INTERVIEW
 
 
An Interview with Christopher Evans

Some of the most interesting and imaginative fiction written by any Welsh author in the last thirty years has come from the pen of Christopher Evans. Highlights include The Insider, a dark alien takeover story; and Aztec Century, an award-winning alternative history depicting an Aztec invasion of Europe. Evans has also co-edited Other Edens - an influential series of British sci-fi anthologies, and penned a guide to writing science-fiction. Here he discusses some of the ideas behind his work. This email interview was completed in August 2004.

By ANTHONY BROCKWAY

 

You grew up in industrial South Wales Chris, usually a breeding ground for writers of social realism and historical romance - how come you ended up taking the rather more exotic fictional path of sci-fi?

Christopher Evans: I read a lot of American superhero comics when I was a kid as well as British ones like Victor and Lion. I was always drawn to colourful and futuristic stories--don't really know why. Possibly it was due to being a child growing up in the late 1950s and early 1960s. There was a real sense that the future would be a fascinating place. British comics often had cut-away drawings of lunar settlements, nuclear-powered starships, that sort of thing, and I was half-convinced that if I ever went to America I'd actually find the Justice League and Spiderman battling villains in downtown New York. Anything seemed possible. The whole 1960s ethos was in a sense a reaction to the straitjacket of post-war austerity. The future was a far sexier prospect than it is now. I was much too busy dreaming of having superpowers and visiting alien worlds to pay attention to the any social changes going on around me. Typical nerd, I suppose.

The first novel you wrote under your real name was Capella's Golden Eyes back in 1980. Can you recall what your fictional aims were at the outset of your writing career?

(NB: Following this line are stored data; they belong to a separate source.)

(* ===== verification/Protocol.v ===== *)
(** Message headers and inventory objects: src/protocol.cpp.

    Parameters (class [Header]): the start string of the network, [COMMAND_SIZE] of protocol.h
    and [MAX_SIZE] of serialize.h, which are not in the tree.  The addresses of this file are in
    AddrMan.v. *)

From S2P Require Import Prelude NetAddr AddrMan Core Block BigNum Checkpoints Validation Node.

Class Header := {
  MessageStart : bytes;
  COMMAND_SIZE : nat;
  MAX_SIZE : Z;
  COMMAND_SIZE_two : (2 <= COMMAND_SIZE)%nat;
}.

Record CMessageHeader := mkHeader {
  pchMessageStart : bytes; pchCommand : bytes; nMessageSize : Z; nChecksum : Z }.

Section Protocol.
Context `{Header}.

(** The bytes up to the first NUL. *)
Fixpoint cstring (l : bytes) : bytes :=
  match l with [] => [] | c :: r => if c =? 0 then [] else c :: cstring r end.

(** [strncpy]: cut off, or filled up with NUL. *)
Definition strncpy (n : nat) (src : bytes) : bytes := resize n 0 (cstring src).

Definition default_header : CMessageHeader :=
  mkHeader MessageStart (<[1%nat := 1]> (replicate COMMAND_SIZE 0)) (u32 (-1)) 0.

Definition make_header (pszCommand : bytes) (nMessageSizeIn : Z) : CMessageHeader :=
  mkHeader MessageStart (strncpy COMMAND_SIZE pszCommand) nMessageSizeIn 0.

Definition GetCommand (h : CMessageHeader) : bytes :=
  if (pchCommand h).[Z.of_nat COMMAND_SIZE - 1] =? 0 then cstring (pchCommand h) else pchCommand h.

(** The characters of the command: printable up to the first NUL, NUL from there on. *)
Fixpoint command_ok (l : bytes) : bool :=
  match l with
  | [] => true
  | c :: r =>
    if c =? 0 then forallb (fun c => c =? 0) r
    else if (c <? 32) || (0x7E <? c) then false
    else command_ok r
  end.

Definition IsValid (h : CMessageHeader) : bool :=
  if negb (bool_decide (pchMessageStart h = MessageStart)) then false
  else if negb (command_ok (pchCommand h)) then false
  else if MAX_SIZE <? nMessageSize h then false
  else true.

(** ** Inventory objects *)

Definition ppszTypeName : list bytes := [lit "ERROR"; lit "tx"; lit "block"; lit "filtered block"].

Definition CInv_default : CInv := mkInv 0 0.

(** The search for the type of a name, from index [i]. *)
Fixpoint find_type (i : Z) (names : list bytes) (strType : bytes) : option Z :=
  match names with
  | [] => None
  | n :: r => if bool_decide (strType = n) then Some i else find_type (i + 1) r strType
  end.

(** [None]: out_of_range is thrown. *)
Definition CInv_named (strType : bytes) (hashIn : uint256) : option CInv :=
  t ← find_type 1 (drop 1 ppszTypeName) strType; Some (mkInv t hashIn).

Definition CInv_ltb (a b : CInv) : bool :=
  (inv_type a <? inv_type b) || ((inv_type a =? inv_type b) && (inv_hash a <? inv_hash b)).

Definition IsKnownType (i : CInv) : bool := (1 <=? inv_type i) && (inv_type i <? lenZ ppszTypeName).

Definition Inv_GetCommand (i : CInv) : option bytes :=
  if negb (IsKnownType i) then None else Some (nthZ [] ppszTypeName (inv_type i)).

(** ** Theorems *)

Definition printable (c : Z) : Prop := 32 <= c <= 0x7E.

Lemma cstring_printable c r : Forall printable c -> cstring (c ++ 0 :: r) = c.
Proof.
  induction 1 as [|x c Hx _ IH]; [done|]. cbn. unfold printable in Hx. destruct (Z.eqb_spec x 0); [lia|]. by rewrite IH.
Qed.

Lemma cstring_printable_nil c : Forall printable c -> cstring c = c.
Proof. induction 1 as [|x c Hx _ IH]; [done|]. cbn. unfold printable in Hx. destruct (Z.eqb_spec x 0); [lia|]. by rewrite IH. Qed.

Lemma command_ok_spec l : command_ok l = true <-> exists c k, Forall printable c /\ l = c ++ replicate k 0.
Proof.
  split.
  - induction l as [|x l IH]; intros Hl; [by exists [], 0%nat|]. cbn in Hl. destruct (Z.eqb_spec x 0) as [->|Hx].
    + exists [], (S (length l)). split; [done|]. cbn. f_equal. clear IH. induction l as [|y l IHl]; [done|].
      cbn in Hl. apply andb_true_iff in Hl as [->%Z.eqb_eq Hl]. cbn. f_equal. by apply IHl.
    + destruct (_ || _) eqn:E; [done|]. destruct (IH Hl) as (c & k & Hc & ->). exists (x :: c), k.
      split; [constructor; [unfold printable; lia|done]|done].
  - intros (c & k & Hc & ->). induction Hc as [|x c Hx _ IH]; cbn.
    + induction k as [|k IHk]; [done|]. cbn. clear IHk. induction k as [|k IHk]; [done|]. cbn. done.
    + unfold printable in Hx. destruct (Z.eqb_spec x 0); [lia|]. by destruct (Z.ltb_spec x 32), (Z.ltb_spec 0x7E x); cbn; (lia || done).
Qed.

(** The last character of a command tells whether it fills its field. *)
Lemma GetCommand_eq h c k :
  length (pchCommand h) = COMMAND_SIZE -> Forall printable c -> pchCommand h = c ++ replicate k 0 -> GetCommand h = c.
Proof.
  intros Hl Hc E. pose proof COMMAND_SIZE_two. unfold GetCommand.
  destruct k as [|k]; cbn [replicate] in E; [rewrite app_nil_r in E|].
  - rewrite E in *. destruct c as [|x c' _] using rev_ind; [cbn in Hl; lia|].
    apply Forall_app in Hc as [Hc' Hx]. apply Forall_inv in Hx. unfold printable in Hx.
    rewrite length_app in Hl. cbn in Hl. rewrite nthZ_app_r by (unfold lenZ; lia).
    replace (Z.of_nat COMMAND_SIZE - 1 - lenZ c') with 0 by (unfold lenZ; lia). rewrite nthZ_0.
    by destruct (Z.eqb_spec x 0); [lia|].
  - rewrite E in *. destruct (_ =? 0) eqn:Ez; [by apply cstring_printable|]. exfalso.
    rewrite length_app in Hl. cbn in Hl. rewrite length_replicate in Hl.
    rewrite nthZ_app_r in Ez by (unfold lenZ; lia). apply Z.eqb_neq in Ez. apply Ez. clear Ez.
    replace (Z.of_nat COMMAND_SIZE - 1 - lenZ c) with (Z.of_nat k) by (unfold lenZ; lia).
    apply nthZ_lookup. apply (lookup_replicate_2 (S k) 0 k). lia.
Qed.

(** A header is valid exactly when it has the start string of the network, a size that
    is allowed and a command of printable characters filled up with NUL; [GetCommand] then
    returns these characters, and gives back every command a header was made from. *)
Theorem CMessageHeader_command h c n :
  length (pchCommand h) = COMMAND_SIZE ->
  Forall printable c -> (length c <= COMMAND_SIZE)%nat ->
  (IsValid h = true <->
   pchMessageStart h = MessageStart /\ nMessageSize h <= MAX_SIZE /\
   Forall printable (GetCommand h) /\
   pchCommand h = GetCommand h ++ replicate (COMMAND_SIZE - length (GetCommand h)) 0) /\
  GetCommand (make_header c n) = c /\ (IsValid (make_header c n) = true <-> n <= MAX_SIZE).
Proof.
  intros Hl Hc Hlen.
  assert (Hvalid : forall h, IsValid h = true <-> pchMessageStart h = MessageStart /\ command_ok (pchCommand h) = true /\ nMessageSize h <= MAX_SIZE).
  { intros h'. unfold IsValid. case_bool_decide; cbn [negb]; [|intuition done]. destruct (command_ok _); cbn [negb]; [|intuition done].
    destruct (Z.ltb_spec MAX_SIZE (nMessageSize h')); intuition (done || lia). }
  assert (Hmake : pchCommand (make_header c n) = c ++ replicate (COMMAND_SIZE - length c) 0).
  { cbn. unfold strncpy. rewrite cstring_printable_nil, resize_ge by done. done. }
  split; [|split].
  - rewrite Hvalid, command_ok_spec. split.
    + intros (Hs & (c' & k & Hc' & E) & Hn). rewrite (GetCommand_eq h c' k) by done.
      split; [done|]. split; [done|]. split; [done|]. rewrite E in *. f_equal.
      rewrite length_app, length_replicate in Hl. f_equal. lia.
    + intros (Hs & Hn & Hp & E). split; [done|]. split; [|done]. eexists _, _. split; [exact Hp|exact E].
  - eapply GetCommand_eq; [|done|exact Hmake]. rewrite Hmake, length_app, length_replicate. lia.
  - rewrite Hvalid. cbn [pchMessageStart nMessageSize make_header]. rewrite command_ok_spec. split; [by intros (_ & _ & ?)|].
    intros Hn. split; [done|]. split; [|done]. eexists c, _. split; [done|exact Hmake].
Qed.

(** The object names are read back. *)
Lemma CInv_named_GetCommand i n : Inv_GetCommand i = Some n -> CInv_named n (inv_hash i) = Some i.
Proof.
  unfold Inv_GetCommand, IsKnownType. destruct i as [t h]. cbn [inv_type inv_hash]. change (lenZ ppszTypeName) with 4.
  intros Hi. destruct (Z.leb_spec 1 t), (Z.ltb_spec t 4); try done. cbn in Hi. injection Hi as <-.
  assert (t = 1 \/ t = 2 \/ t = 3) as [->|[->| ->]] by lia; by vm_compute.
Qed.

End Protocol.

Module Examples.

#[global] Instance header : Header := {| MessageStart := [0xF9; 0xBE; 0xB4; 0xD9]; COMMAND_SIZE := 12; MAX_SIZE := 0x02000000; COMMAND_SIZE_two := ltac:(lia) |}.

Lemma CMessageHeader_command_witness :
  (forallb (fun c => (32 <=? c) && (c <=? 0x7E)) (lit "getblocks") = true /\ IsValid default_header = false) /\
  GetCommand (make_header (lit "getblocks") 5) = lit "getblocks".
Proof.
  split; [by vm_compute|].
  refine (proj1 (proj2 (CMessageHeader_command (make_header (lit "tx") 5) (lit "getblocks") 5 _ _ _))).
  - by vm_compute.
  - apply (bool_decide_unpack (Forall (fun c => 32 <= c <= 0x7E) (lit "getblocks"))). by vm_compute.
  - vm_compute. lia.
Defined.

End Examples.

Christopher Evans: I just wanted to write a good modern science-fiction story in an exotic location that paid suitable attention to being well written and having believable characters whose fate you would care about. I also wanted it to be less Anglo-American centred than most of the science fiction I was reading, which is why the Chinese turn up at the end.

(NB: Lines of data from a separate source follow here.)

(* ===== verification/NetLocal.v ===== *)
(** The addresses a node knows to be its own: src/net.cpp, [GetLocal] to [IsReachable], and the
    reading of lines with which [GetMyExternalIP2] asks a web server for the external address.

    [mapLocalHost] is a [std::map]: an association list in the order of the addresses.
    Parameters: [LOCAL_MANUAL] of net.h, the adjusted clock, and the members of the nodes in
    [vNodes] that [AdvertizeLocal] uses.  [SetReachable] is called with its default flag, true. *)

From S2P Require Import Prelude Codec NetAddr AddrMan.

Record LocalServiceInfo := mkLocalInfo { nScore : Z; nPort : Z }.

(** ** [std::map<CNetAddr, LocalServiceInfo>] *)

Section Map.
Context {V : Type}.

Fixpoint find (k : CNetAddr) (m : list (CNetAddr * V)) : option V :=
  match m with [] => None | (k', v) :: r => if memeq k k' then Some v else find k r end.

Fixpoint set (k : CNetAddr) (v : V) (m : list (CNetAddr * V)) : list (CNetAddr * V) :=
  match m with
  | [] => [(k, v)]
  | (k', v') :: r =>
    if memlt k k' then (k, v) :: m else if memeq k k' then (k, v) :: r else (k', v') :: set k v r
  end.

(** What every such map is: in the strict order of its keys. *)
Definition sorted (m : list (CNetAddr * V)) : Prop :=
  StronglySorted (fun a b => memlt a b = true) (m.*1).

End Map.

(** The members of a node that matter here; [pushed]: the addresses given to [PushAddress]. *)
Record LNode := mkLNode { ln_fSuccessfullyConnected : bool; ln_addr : CAddress; ln_addrLocal : CAddress; pushed : list CAddress }.

(** The global variables. *)
Record Local := mkLocal {
  mapLocalHost : list (CNetAddr * LocalServiceInfo);
  vfReachable : Network -> bool;
  vfLimited : Network -> bool;
  fDiscover : bool;
  fNoListen : bool;
  nLocalServices : Z;
  vNodes : list LNode }.

Section Local.
Context `{AddressTypes} (LOCAL_MANUAL : Z).

(** The best address so far with its reachability and score; the flag is the result. *)
Fixpoint GetLocal_loop (paddrPeer : option CNetAddr) (m : list (CNetAddr * LocalServiceInfo))
    (nBestScore nBestReachability : Z) (addr : option CService) : bool * option CService :=
  match m with
  | [] => (0 <=? nBestScore, addr)
  | (ip, info) :: r =>
    let nReachability := CNetAddr.GetReachabilityFrom ip paddrPeer in
    if (nBestReachability <? nReachability) || ((nReachability =? nBestReachability) && (nBestScore <? nScore info))
    then GetLocal_loop paddrPeer r (nScore info) nReachability (Some (mkService ip (wrapu 16 (nPort info))))
    else GetLocal_loop paddrPeer r nBestScore nBestReachability addr
  end.

(** The address that is assigned, if any, is the second component. *)
Definition GetLocal (paddrPeer : option CNetAddr) (s : Local) : bool * option CService :=
  if fNoListen s then (false, None) else GetLocal_loop paddrPeer (mapLocalHost s) (-1) (-1) None.

(** [CService("0.0.0.0", 0)]. *)
Definition service_any : CService := mkService (CNetAddr.of_in_addr [0; 0; 0; 0]) 0.

Definition GetLocalAddress (now : Z) (paddrPeer : option CNetAddr) (s : Local) : CAddress :=
  match GetLocal paddrPeer s with
  | (true, Some addr) => mkAddress addr (nLocalServices s) (as_nTime now) 0
  | _ => mkAddress service_any 0 100000000 0
  end.

Definition Advertize_node (now : Z) (s : Local) (n : LNode) : LNode :=
  if ln_fSuccessfullyConnected n then
    let addrLocal := GetLocalAddress now (Some (sv_ip (ca_service (ln_addr n)))) s in
    if CNetAddr.IsRoutable (sv_ip (ca_service addrLocal)) && CService.neqb (ca_service addrLocal) (ca_service (ln_addrLocal n))
    then mkLNode true (ln_addr n) addrLocal (pushed n ++ [addrLocal])
    else n
  else n.

Definition AdvertizeLocal (now : Z) (s : Local) : Local :=
  mkLocal (mapLocalHost s) (vfReachable s) (vfLimited s) (fDiscover s) (fNoListen s) (nLocalServices s)
    (Advertize_node now s <$> vNodes s).

Definition assign {A} (f : Network -> A) (net : Network) (a : A) : Network -> A := fun n => if decide (n = net) then a else f n.

Definition SetReachable (net : Network) (fFlag : bool) (s : Local) : Local :=
  let r := assign (vfReachable s) net fFlag in
  let r := if bool_decide (net = NET_IPV6) && fFlag then assign r NET_IPV4 true else r in
  mkLocal (mapLocalHost s) r (vfLimited s) (fDiscover s) (fNoListen s) (nLocalServices s) (vNodes s).

Definition SetLimited (net : Network) (fLimited : bool) (s : Local) : Local :=
  if bool_decide (net = NET_UNROUTABLE) then s
  else mkLocal (mapLocalHost s) (vfReachable s) (assign (vfLimited s) net fLimited) (fDiscover s) (fNoListen s) (nLocalServices s) (vNodes s).

Definition IsLimited (addr : CNetAddr) (s : Local) : bool := vfLimited s (CNetAddr.GetNetwork addr).

Definition count_local (addr : CService) (s : Local) : bool :=
  match find (sv_ip addr) (mapLocalHost s) with Some _ => true | None => false end.

Definition set_info (ip : CNetAddr) (i : LocalServiceInfo) (s : Local) : Local :=
  mkLocal (set ip i (mapLocalHost s)) (vfReachable s) (vfLimited s) (fDiscover s) (fNoListen s) (nLocalServices s) (vNodes s).

Definition AddLocal (now : Z) (addr : CService) (score : Z) (s : Local) : bool * Local :=
  let ip := sv_ip addr in
  if negb (CNetAddr.IsRoutable ip) then (false, s)
  else if negb (fDiscover s) && (score <? LOCAL_MANUAL) then (false, s)
  else if IsLimited ip s then (false, s)
  else
    let fAlready := count_local addr s in
    let info := default (mkLocalInfo 0 0) (find ip (mapLocalHost s)) in
    let info :=
      if negb fAlready || (nScore info <=? score)
      then mkLocalInfo (score + (if fAlready then 1 else 0)) (port addr) else info in
    let s := set_info ip info s in
    let s := SetReachable (CNetAddr.GetNetwork ip) true s in
    (true, AdvertizeLocal now s).

Definition SeenLocal (now : Z) (addr : CService) (s : Local) : bool * Local :=
  match find (sv_ip addr) (mapLocalHost s) with
  | None => (false, s)
  | Some info => (true, AdvertizeLocal now (set_info (sv_ip addr) (mkLocalInfo (nScore info + 1) (nPort info)) s))
  end.

Definition IsLocal (addr : CService) (s : Local) : bool := count_local addr s.

Definition IsReachable (addr : CNetAddr) (s : Local) : bool :=
  let net := CNetAddr.GetNetwork addr in vfReachable s net && negb (vfLimited s net).

(** [CNode::PushVersion] up to the message: the time, their address and ours. *)
Definition PushVersion (now adjusted : Z) (fInbound : bool) (IsProxy : CNetAddr -> bool) (addr : CAddress) (s : Local) : Z * CAddress * CAddress :=
  let ip := sv_ip (ca_service addr) in
  (if fInbound then adjusted else now,
   if CNetAddr.IsRoutable ip && negb (IsProxy ip) then addr else mkAddress service_any NODE_NETWORK 100000000 0,
   GetLocalAddress adjusted (Some ip) s).

(** ** Lines from a socket *)

(** What [recv] gives: a byte, the end of the connection, or an error, of which the transient
    ones and WSAEMSGSIZE are tried again. *)
Inductive Recv1 := Byte (c : Z) | Closed | Failed (retry : bool).

(** The line and whether one was read, and what is still to be received; the end of the list:
    the call does not return. *)
Fixpoint RecvLine_loop (strLine : bytes) (inp : list Recv1) : option (bool * bytes * list Recv1) :=
  match inp with
  | [] => None
  | Byte c :: r =>
    if c =? 10 then RecvLine_loop strLine r
    else if c =? 13 then Some (true, strLine, r)
    else
      let strLine := strLine ++ [c] in
      if 9000 <=? lenZ strLine then Some (true, strLine, r) else RecvLine_loop strLine r
  | Failed true :: r => RecvLine_loop strLine r
  | (Closed | Failed false) :: r => Some (match strLine with [] => false | _ => true end, strLine, r)
  end.

Definition RecvLine (inp : list Recv1) : option (bool * bytes * list Recv1) := RecvLine_loop [] inp.

(** [strLine.find(s)]: the text from the first occurrence on. *)
Fixpoint find_text (s text : bytes) : option bytes :=
  if bool_decide (take (length s) text = s) then Some text
  else match text with [] => None | _ :: r => find_text s r end.

(** [strLine.substr(0, strLine.find("<"))]. *)
Fixpoint upto (c : Z) (l : bytes) : bytes := match l with [] => [] | x :: r => if x =? c then [] else x :: upto c r end.

Fixpoint skip_blanks (l : bytes) : bytes :=
  match l with x :: r => if (x =? 32) || (x =? 9) || (x =? 10) || (x =? 13) then skip_blanks r else l | [] => [] end.

Definition trim_right (l : bytes) : bytes := rev ((fix go l := match l with x :: r => if isspace x then go r else l | [] => [] end) (rev l)).

(** The address text in the line. *)
Definition address_text (strLine : bytes) : bytes := trim_right (skip_blanks (upto 60 strLine)).

(** The body: up to the line with the keyword. *)
Fixpoint read_body (fuel : nat) (pszKeyword : option bytes) (inp : list Recv1) : option (option bytes) :=
  match fuel with
  | O => None
  | S fuel' =>
    '(ok, strLine, inp) ← RecvLine inp;
    if negb ok then Some None
    else match pszKeyword with
         | None => Some (Some (address_text strLine))
         | Some k => match find_text k strLine with
                     | Some t => Some (Some (address_text (drop (length k) t)))
                     | None => read_body fuel' pszKeyword inp
                     end
         end
  end.

(** The header up to the blank line.  The text of the address, [Some None] when there is none. *)
Fixpoint read_response (fuel : nat) (pszKeyword : option bytes) (inp : list Recv1) : option (option bytes) :=
  match fuel with
  | O => None
  | S fuel' =>
    '(ok, strLine, inp) ← RecvLine inp;
    if negb ok then Some None
    else match strLine with
         | [] => read_body fuel' pszKeyword inp
         | _ => read_response fuel' pszKeyword inp
         end
  end.

(** Behind the connection; [parse] is the constructor [CService(strLine, 0, true)]. *)
Definition GetMyExternalIP2 (parse : bytes -> CService) (pszKeyword : option bytes) (inp : list Recv1) : option (option CNetAddr) :=
  r ← read_response (S (length inp)) pszKeyword inp;
  Some (text ← r;
        let ip := sv_ip (parse text) in
        if negb (CNetAddr.IsValid ip) || negb (CNetAddr.IsRoutable ip) then None else Some ip).

End Local.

I have a copy of your alien take-over novel The Insider (1981) in which you have inscribed the message: "This one's a bit bleak, so read it in small doses!" Someone else referred to it as: "More Camus than Clarke". As an inside view of dissociation it's superb - what inspired you to write such a dark psychological novel?

Christopher Evans: The Insider was written when I was going through my own period of alienation, so it's very much a fictional objectification of my inner state of mind at the time, though taken to an extreme, of course!

There's plenty of politics in that book too particularly concerns over the rise of British nationalism and the far-right. Was The Insider meant as an indictment of unfeeling Thatcherite values and the jingoism that accompanied the Falklands war?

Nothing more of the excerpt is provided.